Scott Waddell of Saint John has seen first-hand the decline in harness racing in New Brunswick over the past 40 years.
Waddell, part of the harness racing community, wants people to know what's happening. He has decided to start a Maritime horse racing podcast called Harness the Talk.
"It's in dire straits right now … here in New Brunswick, with an uncertain future," said Waddell.
Horse Racing New Brunswick's lease in Saint John expired at the end of the 2022 season and wasn't renewed by the Exhibition Association.
Waddell's first job was working at the Saint John track selling tickets.
From there, he worked different jobs over the years, like announcing the races, doing an internet show on race days, and working as the director for publicity and promotions.
So, he decided to "keep the sport alive" with discussions about harness racing in the Maritimes and other features.
Guy Barbara, the president of Horse Racing New Brunswick, said he's happy to hear about Waddell's podcast.
Barbara became president three months ago. He said he noticed the organization hasn't put much emphasis on its image in the past.
He said the association stands for more than racing.
"We have many sides," he said, saying those include breeding and equine therapy.
"We're into many things that nobody knows about. And so I'm happy that Scott is going to start the ball rolling with some information about that."
Barbara said he's known Waddell for four or five years. He said Waddell is very knowledgeable about horse racing.

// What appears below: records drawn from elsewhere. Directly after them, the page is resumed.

(** The steps of the stream's own goroutines. *)
Inductive local_step : sys -> sys -> Prop :=
| s_enqueue y data r s' : y_finishing y = None -> enqueue (y_stream y) data = (r, s') ->
    local_step y (MkSys s' None (if is_ok r then y_accepted y ++ [data] else y_accepted y)
                     (y_delivered y) (y_discarded y) (y_credit y) (y_readerDone y))
| s_finish y err : y_finishing y = None -> st_closed (y_stream y) = false ->
    local_step y (set_finishing y (finish_begin (y_stream y)) (Some (err, [])))
| s_drain y err tail s' tail' : y_finishing y = Some (err, tail) ->
    finish_take (y_stream y) tail = Some (s', tail') ->
    local_step y (set_finishing y s' (Some (err, tail')))
| s_finished y err tail : y_finishing y = Some (err, tail) -> st_incoming (y_stream y) = [] ->
    local_step y (set_finishing y (finish_end (y_stream y) tail err) None)
| s_take y s' n : may_receive y -> st_datagram (y_stream y) = false -> st_buffer (y_stream y) = [] ->
    take_chunk (y_stream y) = Some (s', n) ->
    local_step y (MkSys s' (y_finishing y) (y_accepted y) (y_delivered y) (y_discarded y)
                     (y_credit y + n) false)
| s_tail y s' n : may_receive y -> st_datagram (y_stream y) = false -> st_buffer (y_stream y) = [] ->
    y_finishing y = None -> take_tail (y_stream y) = Some (s', n) ->
    local_step y (MkSys s' None (y_accepted y) (y_delivered y) (y_discarded y) (y_credit y + n) false)
| s_copy y k : y_readerDone y = false ->
    local_step y (MkSys (copy_out (y_stream y) k).2 (y_finishing y) (y_accepted y)
                     (y_delivered y ++ (copy_out (y_stream y) k).1) (y_discarded y) (y_credit y) false)
| s_packet y s' p : may_receive y -> st_datagram (y_stream y) = true ->
    take_packet (y_stream y) = Some (s', p) ->
    local_step y (MkSys s' (y_finishing y) (y_accepted y) (y_delivered y ++ p) (y_discarded y)
                     (y_credit y) false)
| s_terminal_packet y s' p : may_receive y -> st_datagram (y_stream y) = true -> y_finishing y = None ->
    take_terminal_packet (y_stream y) = Some (s', p) ->
    local_step y (MkSys s' None (y_accepted y) (y_delivered y ++ p) (y_discarded y) (y_credit y) false)
| s_reader_done y : local_step y (MkSys (y_stream y) (y_finishing y) (y_accepted y) (y_delivered y)
                                     (y_discarded y) (y_credit y) true)
| s_discard_chunk y s' p : y_readerDone y = true -> take_packet (y_stream y) = Some (s', p) ->
    local_step y (MkSys s' (y_finishing y) (y_accepted y) (y_delivered y) (y_discarded y ++ p)
                     (y_credit y) true)
| s_discard_tail y : y_readerDone y = true -> y_finishing y = None -> st_incoming (y_stream y) = [] ->
    local_step y (MkSys (discardRetained (y_stream y)) None (y_accepted y) (y_delivered y)
                     (y_discarded y ++ retained y) (y_credit y) true).

(** The shared budgets also move with other streams. *)
Inductive stream_step : sys -> sys -> Prop :=
| s_local y y' : local_step y y' -> stream_step y y'
| s_others y b2 b3 : budget_ok b2 -> budget_ok b3 -> zlen (retained y) <= b_used b2 -> zlen (retained y) <= b_used b3 ->
    let s := y_stream y in
    stream_step y (set_stream y (set_budgets s (st_streamBudget s) b2 b3 (st_rejects s) (st_panicked s))).

Definition sys_new (id : Z) (datagram : bool) (frames size : Z) (b2 b3 : ByteBudget) : sys :=
  MkSys (newStream id datagram frames size b2 b3) None [] [] [] 0 false.
End Steps.

(** The queue's shape. *)
Record shape_ok (s : stream) (f : option (option error * bytes)) : Prop := Shape {
  sh_closed : st_closed s = true <-> f <> None \/ st_terminalReady s = true;
  sh_ready : st_terminalReady s = true -> f = None /\ st_incoming s = [];
  sh_not_ready : st_terminalReady s = false -> st_terminalBuffer s = [];
  sh_not_finishing : f = None -> st_terminalReady s = false ->
                     st_terminalPackets s = [] /\ st_terminalBytes s = 0;
  sh_datagram : st_datagram s = true ->
                st_terminalBuffer s = [] /\ held_tail f = [] /\ st_buffer s = [] /\
                st_terminalBytes s = zlen (concat (st_terminalPackets s));
  sh_bytes : st_datagram s = false ->
             st_terminalPackets s = [] /\ st_terminalBytes s = zlen (st_terminalBuffer s);
  sh_slots : Z.of_nat (length (st_incoming s)) <= Z.max 0 (st_slots s);
}.

Definition sys_ok (y : sys) : Prop :=
  shape_ok (y_stream y) (y_finishing y) /\ covers (y_stream y) (held y).

Lemma same_queue_retained s s' f : same_queue s s' -> retained_of s' f = retained_of s f.
Proof. unfold same_queue, retained_of. intros. by destruct_and!; congruence. Qed.

Lemma same_queue_shape s s' f : same_queue s s' -> shape_ok s f -> shape_ok s' f.
Proof.
  unfold same_queue. intros ? []. destruct_and!.
  split; repeat match goal with H : _ s' = _ s |- _ => rewrite H end; done.
Qed.

Lemma enqueue_ok s held data :
  covers s held -> 0 <= held ->
  let '(r, s') := enqueue s data in
  if is_ok r
  then st_closed s = false /\ Z.of_nat (length (st_incoming s)) < st_slots s /\
       same_queue (set_incoming s (st_incoming s ++ [data])) s' /\ shifts s s' (zlen data)
  else same_queue s s' /\ shifts s s' 0.
Proof.
  intros Hc Hh. unfold enqueue. destruct (st_closed s) eqn:Ecl.
  { split; [by split_and! | by eapply shifts_refl]. }
  pose proof (acquire_all_shifts s held (zlen data) Hc Hh) as A.
  destruct (acquire_all s (zlen data)) as [[] s']; destruct A as (Q & D & P); [| by simpl].
  specialize (P eq_refl). pose proof (shifts_covers _ _ _ _ Hc D) as C.
  destruct (Z.ltb_spec (Z.of_nat (length (st_incoming s'))) (st_slots s')); simpl.
  - unfold same_queue in Q. destruct_and! Q. split_and!; try congruence; [| done].
    unfold same_queue. simpl. split_and!; congruence.
  - destruct (releaseQueued_shifts s' (held + zlen data) (zlen data) C ltac:(lia)) as [D' Q'].
    split; [by eapply same_queue_trans |]. pose proof (shifts_trans _ _ _ _ _ D D') as D2.
    by rewrite Z.add_opp_diag_r in D2.
Qed.

(** [enqueue] as a whole: what it adds, and by how much the budgets move. *)
Definition same_shell (s s' : stream) : Prop :=
  st_datagram s' = st_datagram s /\ st_slots s' = st_slots s /\ st_buffer s' = st_buffer s /\
  b_limit (st_streamBudget s') = b_limit (st_streamBudget s).

Lemma enqueue_stream s data :
  shape_ok s None -> covers s (zlen (retained_of s None)) ->
  let '(r, s') := enqueue s data in
  let taken := if is_ok r then data else [] in
  shape_ok s' None /\ retained_of s' None = retained_of s None ++ taken /\
  shifts s s' (zlen taken) /\ same_shell s s'.
Proof.
  intros Hs Hc. pose proof (enqueue_ok s _ data Hc (zlen_nonneg _)) as E.
  destruct (enqueue s data) as [r s']. destruct (is_ok r); simpl.
  - destruct E as (Hcl & Hlen & Q & C). split_and!; try done.
    + eapply same_queue_shape; [done |]. destruct Hs. split; simpl; try done.
      * intros Hr. exfalso. assert (st_closed s = true) by (apply sh_closed0; by right). congruence.
      * rewrite length_app. simpl. lia.
    + rewrite (same_queue_retained _ _ None Q). unfold retained_of. simpl.
      rewrite concat_app. simpl. by rewrite app_nil_r, <- !(assoc (++)).
    + unfold same_queue in Q. simpl in Q. by destruct_and! Q.
  - destruct E as (Q & C). split_and!; try done.
    + by eapply same_queue_shape.
    + by rewrite (same_queue_retained _ _ None Q), app_nil_r.
    + unfold same_queue in Q. by destruct_and! Q.
Qed.

Lemma zlen_perm (xs ys : bytes) : xs ≡ₚ ys -> zlen xs = zlen ys.
Proof. intros H. unfold zlen. by rewrite (Permutation_length H). Qed.

(** ** The abstract queue

    What a stream is, budgets, channel and locks left out: bytes go in at one
    end, come out at the other, and stay in between. *)

Record absq := MkAbs {
  a_accepted : list bytes;
  a_delivered : bytes;
  a_buffer : bytes;
  a_pending : bytes;
  a_discarded : bytes;
  a_credit : Z;
  a_done : bool;
}.

Definition abs_of (y : sys) : absq :=
  MkAbs (y_accepted y) (y_delivered y) (st_buffer (y_stream y)) (retained y) (y_discarded y)
    (y_credit y) (y_readerDone y).

Section Abstract.
Context (fifo datagram : bool).

(** [p] leaves [pending]: from its front in a fifo queue. *)
Definition leaves (pending p rest : bytes) : Prop :=
  pending ≡ₚ p ++ rest /\ (fifo = true -> pending = p ++ rest).

Inductive abs_step : absq -> absq -> Prop :=
| a_internal a : abs_step a a
| a_put acc d b p x c dn data :
    abs_step (MkAbs acc d b p x c dn) (MkAbs (acc ++ [data]) d b (p ++ data) x c dn)
| a_receive acc d pend x c p rest : datagram = false -> leaves pend p rest ->
    abs_step (MkAbs acc d [] pend x c false) (MkAbs acc d p rest x (c + zlen p) false)
| a_packet acc d pend x c p rest : datagram = true -> leaves pend p rest ->
    abs_step (MkAbs acc d [] pend x c false) (MkAbs acc (d ++ p) [] rest x c false)
| a_copy acc d out b p x c :
    abs_step (MkAbs acc d (out ++ b) p x c false) (MkAbs acc (d ++ out) b p x c false)
| a_stop acc d b p x c dn : abs_step (MkAbs acc d b p x c dn) (MkAbs acc d b p x c true)
| a_discard acc d b pend x c p rest : pend ≡ₚ p ++ rest ->
    abs_step (MkAbs acc d b pend x c true) (MkAbs acc d b rest (x ++ p) c true).

(** Nothing is lost, and what was consumed was credited. *)
Definition ledger (a : absq) : Prop :=
  concat (a_accepted a) ≡ₚ a_delivered a ++ a_buffer a ++ a_pending a ++ a_discarded a /\
  (datagram = false ->
   a_credit a = zlen (a_delivered a) + zlen (a_buffer a)).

Possible guest appearances
Waddell said he would potentially like to have Barbara on the podcast. Barbara said he would likely be open to something like that.
But Waddell also said he wants the podcast to be independent of the horse racing organization.
"I want it to be totally unbiased," he said. "If there's something that, for example, that I don't agree with that Horse Racing New Brunswick are doing then … I want … to give my opinion and have others share their opinions as well."
Waddell said a podcast also opens up an opportunity to get younger people more involved and interested in the sport.
In the last few years, Waddell said he thinks the spectators for the races have included a number of younger people with many coming back week after week. He said at the final race in Saint John, he saw a lot of young people attend a race for the first time.
"I think the sport was just kind of growing back, so to speak," he said. "And I think … it could have kept that same upward trend if we were able to continue here in Saint John."
Although the lease in Saint John ended, Barbara said the association does have a lease with Woodstock. The plan is to hold races there this summer, with the possibility of racing in other areas.
He said the first episode is set to come out in mid-January. He said the first couple of episodes will be about the uncertain future of racing in the province.